Interim analysis of an ongoing, single-arm Phase II clinical trial of the PARP inhibitor rucaparib (Rubraca) presented at the AACR Annual Meeting this week in Atlanta, GA, provided encouraging results for a subset of advanced pancreatic cancer patients. The trial, which enrolls patients with advanced BRCA-or PALB2-mutated pancreatic cancer sensitive to platinum-based chemotherapy, shows that rucaparib was well tolerated and provided clinical responses among patients.

“In this interim analysis, we are finding that patients with platinum-sensitive pancreatic cancer appear to benefit from treatment with single agent rucaparib,” said Kim Reiss Binder, MD, assistant professor of medicine in the division of hematology oncology at The Hospital of The University of Pennsylvania. “Several patients had complete or partial responses with rucaparib treatment, suggesting that this therapy has the potential not only to maintain the disease, but also to shrink the tumors in some instances,” she added.

Approximately 6–8% of patients with pancreatic cancer harbor pathogenic mutations in the genes BRCA or PALB2, noted Reiss Binder. Mutations in these genes often coincide with susceptibility to platinum-based chemotherapies, she added. “While this subgroup of pancreatic cancer patients respond well to platinum-based chemotherapy, prolonged treatment leads to cumulative toxicity, so this approach often becomes unsustainable. We wanted to investigate more tolerable maintenance options, as there are no approved treatments in this setting,” Reiss Binder said.

Rucaparib was approved as a maintenance treatment for patients with recurrent ovarian, fallopian tube, or primary peritoneal cancer who respond to platinum-based chemotherapy. “We wanted to determine if this therapeutic strategy could also be utilized in pancreatic cancer patients with platinum-sensitive tumors,” explained Reiss Binder.

The standard of care for advanced pancreatic cancer is indefinite chemotherapy.

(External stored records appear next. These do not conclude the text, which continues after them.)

Lemma from_row_result header row h c h' :
  from_row fos header row h = inr (c, h') →
  ∃ o t b r n ls ld p g a m e no ci eb er ea,
    column header row "Orders" = inr o
    ∧ column header row "Trackings" = inr t
    ∧ column header row "Amount Billed" = inr b
    ∧ column header row "Amount Reimbursed" = inr r
    ∧ column header row "Non-Reimbursed Trackings" = inr n
    ∧ column header row "Last Ship Date" = inr ls
    ∧ column header row "Last Delivery Date (Est.)" = inr ld
    ∧ column header row "POs" = inr p
    ∧ column header row "Group" = inr g
    ∧ column header row "Manual Cost Adjustment" = inr a
    ∧ column header row "Manual Override" = inr m
    ∧ column header row "To Email" = inr e
    ∧ column header row "Notes" = inr no
    ∧ column header row "Cancelled Items" = inr ci
    ∧ float_or_zero fos (default "" b) = inr eb
    ∧ float_or_zero fos (default "" r) = inr er
    ∧ float_or_zero fos (default "" a) = inr ea
    ∧ get_obj c h'
      = mkCluster (next h) (next h + 1) (default "" g) eb er (default "0" ls)
          (next h + 3) (next h + 4) ea (EmailStr (default "" e))
          (default "" no) (from_option FlagCell (FlagBool false) m)
          (next h + 2) (next h + 5) (default "" ld)
    ∧ get_set (next h) h' = from_option (λ s, list_to_set (split_strip s)) ∅ o
    ∧ get_set (next h + 1) h'
      = from_option (λ s, list_to_set (split_strip s)) ∅ t
    ∧ get_set (next h + 2) h'
      = (if str_truthy (default "" n)
         then list_to_set (split_strip (default "" n)) else ∅)
    ∧ get_set (next h + 3) h'
      = (if str_truthy (default "" p)
         then list_to_set (split_strip (default "" p)) else ∅)
    ∧ get_set (next h + 4) h' = ∅
    ∧ get_list (next h + 5) h'
      = (if str_truthy (default "" ci) then split_strip (default "" ci) else []).
Proof.
  intros H. unfold from_row in H. chain H. unfold value in H.
  injection H as <- <-.
  do 17 eexists. split_and!.
  1-14: reflexivity.
  1-3: eassumption.
  - rewrite get_obj_put_obj_eq. f_equal; lia.
  - unfold get_set, put_obj; cbn [sets].
    rewrite !lookup_insert_ne by lia. by rewrite lookup_insert_eq.
  - replace (next h + 1) with (S (next h)) by lia.
    unfold get_set, put_obj; cbn [sets].
    rewrite !lookup_insert_ne by lia. by rewrite lookup_insert_eq.
  - replace (next h + 2) with (S (S (next h))) by lia.
    unfold get_set, put_obj; cbn [sets].
    rewrite !lookup_insert_ne by lia. by rewrite lookup_insert_eq.
  - replace (next h + 3) with (S (S (S (next h)))) by lia.
    unfold get_set, put_obj; cbn [sets].
    rewrite !lookup_insert_ne by lia. by rewrite lookup_insert_eq.
  - replace (next h + 4) with (S (S (S (S (next h))))) by lia.
    unfold get_set, put_obj; cbn [sets].
    rewrite !lookup_insert_ne by lia. by rewrite lookup_insert_eq.
  - replace (next h + 5) with (S (S (S (S (S (next h)))))) by lia.
    unfold get_list, put_obj; cbn [lists].
    rewrite !lookup_insert_ne by lia. by rewrite lookup_insert_eq.
Qed.

Lemma column_missing header row name :
  name ∉ header → column header row name = inr None.
Proof.
  intros Hn. unfold column, contains. by rewrite bool_decide_eq_false_2.
Qed.

Lemma float_or_zero_value s n :
  float_or_zero fos s = inr n →
  if str_truthy s then ∃ f, fos s = Some f ∧ n = NFloat f else n = NFloat 0.
Proof.
  unfold float_or_zero, py_float. destruct (str_truthy s).
  - destruct (fos s) as [f|]; [|done]. intros [= <-]. eauto.
  - by intros [= <-].
Qed.

(** C10, as the code has it: [from_row] returns a cluster whenever the row
    has a cell for every column of the header that it reads and the
    non-blank cells of the three numeric columns are numbers.  Of the
    cluster it returns: Orders and Trackings are the set of the stripped
    pieces of the cell split at commas (a blank cell gives the set of the
    empty string); Non-Reimbursed Trackings and POs are that set for a
    non-blank cell and the empty set for a blank one; Amount Billed, Amount
    Reimbursed and Manual Cost Adjustment are the number in the cell, and
    0.0 for a blank cell; Manual Override is the cell as read.  A column
    that the header lacks leaves its attribute at the default: empty set
    or list, 0.0, ['0'] for the last ship date, [''] for the other texts,
    and [False] for Manual Override. *)
Theorem from_row_fields header row h :
  ((∀ name, name ∈ columns → ∃ o, column header row name = inr o) →
   (∀ name, name ∈ numeric_columns →
      ∀ s, column header row name = inr (Some s) → s ≠ "" → is_Some (fos s)) →
   ∃ c h', from_row fos header row h = inr (c, h'))
  ∧ ∀ c h', from_row fos header row h = inr (c, h') →
      let C := get_obj c h' in
      ((∀ s, column header row "Orders" = inr (Some s) →
          get_set (orders C) h' = list_to_set (split_strip s))
       ∧ (∀ s, column header row "Trackings" = inr (Some s) →
          get_set (trackings C) h' = list_to_set (split_strip s))
       ∧ (∀ s, column header row "Non-Reimbursed Trackings" = inr (Some s) →
          get_set (non_reimbursed_trackings C) h'
          = if str_truthy s then list_to_set (split_strip s) else ∅)
       ∧ (∀ s, column header row "POs" = inr (Some s) →
          get_set (purchase_orders C) h'
          = if str_truthy s then list_to_set (split_strip s) else ∅))
      ∧ ((∀ s, column header row "Amount Billed" = inr (Some s) →
          if str_truthy s
          then ∃ f, fos s = Some f ∧ expected_cost C = NFloat f
          else expected_cost C = NFloat 0)
         ∧ (∀ s, column header row "Amount Reimbursed" = inr (Some s) →
          if str_truthy s
          then ∃ f, fos s = Some f ∧ tracked_cost C = NFloat f
          else tracked_cost C = NFloat 0)
         ∧ (∀ s, column header row "Manual Cost Adjustment" = inr (Some s) →
          if str_truthy s
          then ∃ f, fos s = Some f ∧ adjustment C = NFloat f
          else adjustment C = NFloat 0))
      ∧ (∀ s, column header row "Manual Override" = inr (Some s) →
          manual_override C = FlagCell s)
      ∧ (("Orders" ∉ header → get_set (orders C) h' = ∅)
         ∧ ("Trackings" ∉ header → get_set (trackings C) h' = ∅)
         ∧ ("Amount Billed" ∉ header → expected_cost C = NFloat 0)
         ∧ ("Amount Reimbursed" ∉ header → tracked_cost C = NFloat 0)
         ∧ ("Non-Reimbursed Trackings" ∉ header →
            get_set (non_reimbursed_trackings C) h' = ∅)
         ∧ ("Last Ship Date" ∉ header → last_ship_date C = "0")
         ∧ ("Last Delivery Date (Est.)" ∉ header → last_delivery_date C = "")
         ∧ ("POs" ∉ header → get_set (purchase_orders C) h' = ∅)
         ∧ ("Group" ∉ header → group C = "")
         ∧ ("Manual Cost Adjustment" ∉ header → adjustment C = NFloat 0)
         ∧ ("Manual Override" ∉ header → manual_override C = FlagBool false)
         ∧ ("To Email" ∉ header → to_email C = EmailStr "")
         ∧ ("Notes" ∉ header → notes C = "")
         ∧ ("Cancelled Items" ∉ header →
            get_list (cancelled_items C) h' = [])).
Proof.
  split; [apply from_row_returns|].
  intros c h' Hrun C.
  destruct (from_row_result header row h c h' Hrun)
    as (o & t & b & r & n & ls & ld & p & g & a & m & e & no & ci & eb & er & ea
        & Ho & Ht & Hb & Hr & Hn & Hls & Hld & Hp & Hg & Ha & Hm & He & Hno & Hci
        & Heb & Her & Hea & HC & So & St & Sn & Sp & Se & Lc).
  fold C in HC. rewrite HC. cbn [orders trackings group expected_cost
    tracked_cost last_ship_date purchase_orders email_ids adjustment to_email
    notes manual_override non_reimbursed_trackings cancelled_items
    last_delivery_date].
  rewrite So, St, Sn, Sp, Lc.
  apply float_or_zero_value in Heb, Her, Hea.
  split_and!.
  all: try (intros s Hs; rewrite Hs in *; simplify_eq; cbn [from_option default] in *;
            done).
  all: intros Hmiss%(column_missing header row); rewrite Hmiss in *;
         simplify_eq; cbn [from_option default str_truthy] in *; done.
Qed.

But, Reiss Binder and her team sought to propose a novel model by asking, what about using chemotherapy as an induction treatment, followed by a lower toxicity maintenance option?

This single-arm, Phase II clinical trial is actively enrolling patients with advanced BRCA- or PALB2-mutated pancreatic cancer who have not progressed on prior platinum-based chemotherapy. The patients in the interim analysis had received a median of four months of prior platinum chemotherapy. More than 80% of patients were female.

Nineteen of the 24 enrolled patients were evaluable for analysis as of Dec. 31, 2018. The median PFS at time of analysis was 9.1 months following initiation of rucaparib treatment. The ORR was 37%, which included one complete response (CR) and six partial responses (PR).The disease control rate (defined as the sum of PR, CR, and stable disease) was 90% for at least eight weeks.

Eight patients remained on rucaparib therapy for at least six months, and two patients have remained on rucaparib therapy for more than one year. Common adverse events related to the treatment included nausea, dysgeusia (a distortion of the sense of taste), and fatigue.

Change in tumor size over time. [AACR Press Program]
Patients are treated with 600 mg of rucaparib twice daily until disease progression or unacceptable toxicity. The study shows that the treatment is extremely well tolerated, has the ability to maintain disease control in some cases in a long term way, and can even result in additional shrinkage of tumors.

“Although this is very preliminary data, the fact that we’re seeing sustained clinical responses in some of these patients is very exciting,” noted Reiss Binder. “Other than the recent tissue-agnostic approval of pembrolizumab for patients with microsatellite instability-high tumors, there really is no other targeted therapy that has shown promise for patients with pancreatic cancer.

“Our results highlight the importance of germline and somatic testing in pancreatic cancer patients,” said Reiss Binder. “The presence of certain mutations can guide treatment strategies, and patients should know to ask their oncologist about getting tested.”

As this was an unplanned interim analysis of an ongoing, small, single-arm study, the results require substantial further validation, noted Reiss Binder. This study is sponsored by the Abramson Cancer Center and is funded by Clovis Oncology.